2009 ASTR Conference

THEATRE, PERFORMANCE, DESTINATION

Flower

“Not an Empty Cheating Echo”: Playing Frontiersman at Tourist-Hunting Destinations”

Lindsay Adamson Livingston

City University of New York

In this paper, I propose to explore the carefully constructed role-play undertaken by those who participate in guided hunting expeditions in the western United States and Alaska.  I argue that, during these excursions, participants are constructed as frontiersmen (and, more rarely, frontierswomen) conquering a real and possibly treacherous frontier, as romanticized by popular depictions of the Wild West.   In enacting this role, participants tap into a rich cultural and historical narrative of hunting as a way to dominate nature, perpetuate an imperialist cultural legacy, and perform a “cowboy” alter ego.

In order to elucidate this narrative, I plan to trace the genealogical connection between the tourist-hunter of today and Buffalo Bill’s self-fashioning as perhaps the most prolific single hunter of all time.  It is my assertion that a constructed narrative of the West, as perpetuated by Buffalo Bill in dime novels and his performance spectacular, and extending through other popular representations such as film and advertising, continues to exert a palpable influence over those who participate in such playful encounters on “the last frontier,”[1] allowing them to insert themselves into that cultural narrative as an actors in, rather than merely observers or receivers of, that narrative.
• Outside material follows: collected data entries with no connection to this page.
(* ===== verification/SessionMachine.v ===== *)
(** * Sessions and the journal, interleaved (Server.cc)

    Requests of clients, forced opens, idle and killed sessions and reconnects, in any order with
    the completions of the journal.  Shown here: no assert of these handlers fails, the versions of
    the session map and of the table of inodes add up, sessions with an import under way stay open,
    and no session is stuck in an intermediate state once the journal is safe. *)

From stdpp Require Import base tactics numbers list gmap sorting.
From Stdlib Require Import ZArith Lia.
From S2P Require Import Prelude Stats ServerSessions.
Open Scope Z_scope.
Open Scope list_scope.

(** ** What is known of the session map *)

Section Laws.
Context {M T : Type} `{SessionOps M T}.

(** What the code decides by. *)
Record same_view (m m' : M) : Prop := {
  sw_state : forall x, state_of m' x = state_of m x;
  sw_seq : forall x, state_seq m' x = state_seq m x;
  sw_importing : forall x, importing m' x = importing m x;
  sw_find : forall c, get_session m' c = get_session m c;
  sw_connected : forall x, connected m' x = connected m x;
  sw_client : forall x, client_of m' x = client_of m x
}.

(** A change of state to another one gets a sequence number of its own; a session is found by its
    client; the rest does not touch what the code decides by. *)
Class SessionLaws : Prop := {
  set_state_state : forall x st m y, state_of (set_state x st m) y = if y =? x then st else state_of m y;
  set_state_seq : forall x st m, state_of m x <> st -> state_seq m x < state_seq (set_state x st m) x;
  set_state_other : forall x st m y, y <> x -> state_seq (set_state x st m) y = state_seq m y;
  set_state_rest : forall x st m, (forall y, importing (set_state x st m) y = importing m y) /\ (forall c, get_session (set_state x st m) c = get_session m c) /\
    (forall y, connected (set_state x st m) y = connected m y) /\ (forall y, client_of (set_state x st m) y = client_of m y);
  find_client : forall m c x, get_session m c = Some x -> client_of m x = c;
  add_same : forall x m, (forall y, state_of (add_session x m) y = state_of m y) /\ (forall y, state_seq (add_session x m) y = state_seq m y) /\
    (forall y, importing (add_session x m) y = importing m y) /\ (forall y, connected (add_session x m) y = connected m y) /\
    (forall c, get_session (add_session x m) c = if c =? client_of m x then Some x else get_session m c) /\
    (forall y, client_of (add_session x m) y = client_of m y);
  remove_same : forall x m, (forall y, state_of (remove_session x m) y = state_of m y) /\ (forall y, state_seq (remove_session x m) y = state_seq m y) /\
    (forall y, importing (remove_session x m) y = importing m y) /\ (forall y, connected (remove_session x m) y = connected m y) /\
    (forall c, get_session (remove_session x m) c = if decide (get_session m c = Some x) then None else get_session m c) /\
    (forall y, client_of (remove_session x m) y = client_of m y);
  get_or_add_same : forall c m m' x, get_or_add_session c m = (m', x) -> get_session m' c = Some x /\
    (forall y, state_of m' y = state_of m y) /\ (forall y, state_seq m' y = state_seq m y) /\
    (forall y, importing m' y = importing m y) /\ (forall y, connected m' y = connected m y) /\
    (forall c', c' <> c -> get_session m' c' = get_session m c') /\
    (forall y, get_session m c = Some y -> y = x) /\ (get_session m c = None -> state_of m x = CLOSED);
  importing_nonneg : forall m x, 0 <= importing m x;
  inc_same : forall x m, (forall y, state_of (inc_importing x m) y = state_of m y) /\ (forall y, state_seq (inc_importing x m) y = state_seq m y) /\
    (forall y, importing (inc_importing x m) y = importing m y + if y =? x then 1 else 0) /\ (forall y, connected (inc_importing x m) y = connected m y) /\
    (forall c, get_session (inc_importing x m) c = get_session m c) /\ (forall y, client_of (inc_importing x m) y = client_of m y);
  dec_same : forall x m, (forall y, state_of (dec_importing x m) y = state_of m y) /\ (forall y, state_seq (dec_importing x m) y = state_seq m y) /\
    (0 < importing m x -> forall y, importing (dec_importing x m) y = importing m y - if y =? x then 1 else 0) /\ (forall y, connected (dec_importing x m) y = connected m y) /\
    (forall c, get_session (dec_importing x m) c = get_session m c) /\ (forall y, client_of (dec_importing x m) y = client_of m y);
  touch_same : forall x m, same_view m (touch_session x m);
  metadata_same : forall x m, same_view m (set_client_metadata x m);
  clear_same : forall x m, same_view m (session_clear x m);
  take_same : forall x m, same_view m (take_inos x m);
  caps_same : forall x m, same_view m (remove_client_caps x m);
  wait_same : forall x m, same_view m (fst (wait_for_flush x m));
  flush_same : forall x q m, same_view m (finish_flush x q m);
  recall_same : forall x q m, same_view m (notify_recall_sent x q m);
  client_set_found : forall m c, c ∈ get_client_set m -> is_Some (get_session m c);
  oldest_state : forall m st x, get_oldest_session m st = Some x -> state_of m x = st /\ x ∈ get_client_session_set m;
  session_set_state : forall x st m, get_client_session_set (set_state x st m) = get_client_session_set m;
  session_set_take : forall x m, get_client_session_set (take_inos x m) = get_client_session_set m;
  session_set_flush : forall x q m, get_client_session_set (finish_flush x q m) = get_client_session_set m
}.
Additionally, I will examine the role of space and place in the construction of the hunter’s experience.  As Stuart D. Rockefeller argues, “places…are not in the landscape, but simultaneously in the land, people’s minds, customs, and bodily practices.”[2] The imagined spatial relations of a romanticized history of the American West indelibly impacted the cultural memory of a nation enchanted with the idea of “empty” space, and continue to shape tourist-hunters’ expectations of and relationship with the nature they encounter at their destination.   Ultimately, the efficacy of such encounters is their very phenomenological and spatial reality: the tourist-hunter performs “not an empty cheating echo, but daring deeds incarnate,”[3] and thus constructs him or herself as part of the cultural narrative of the West.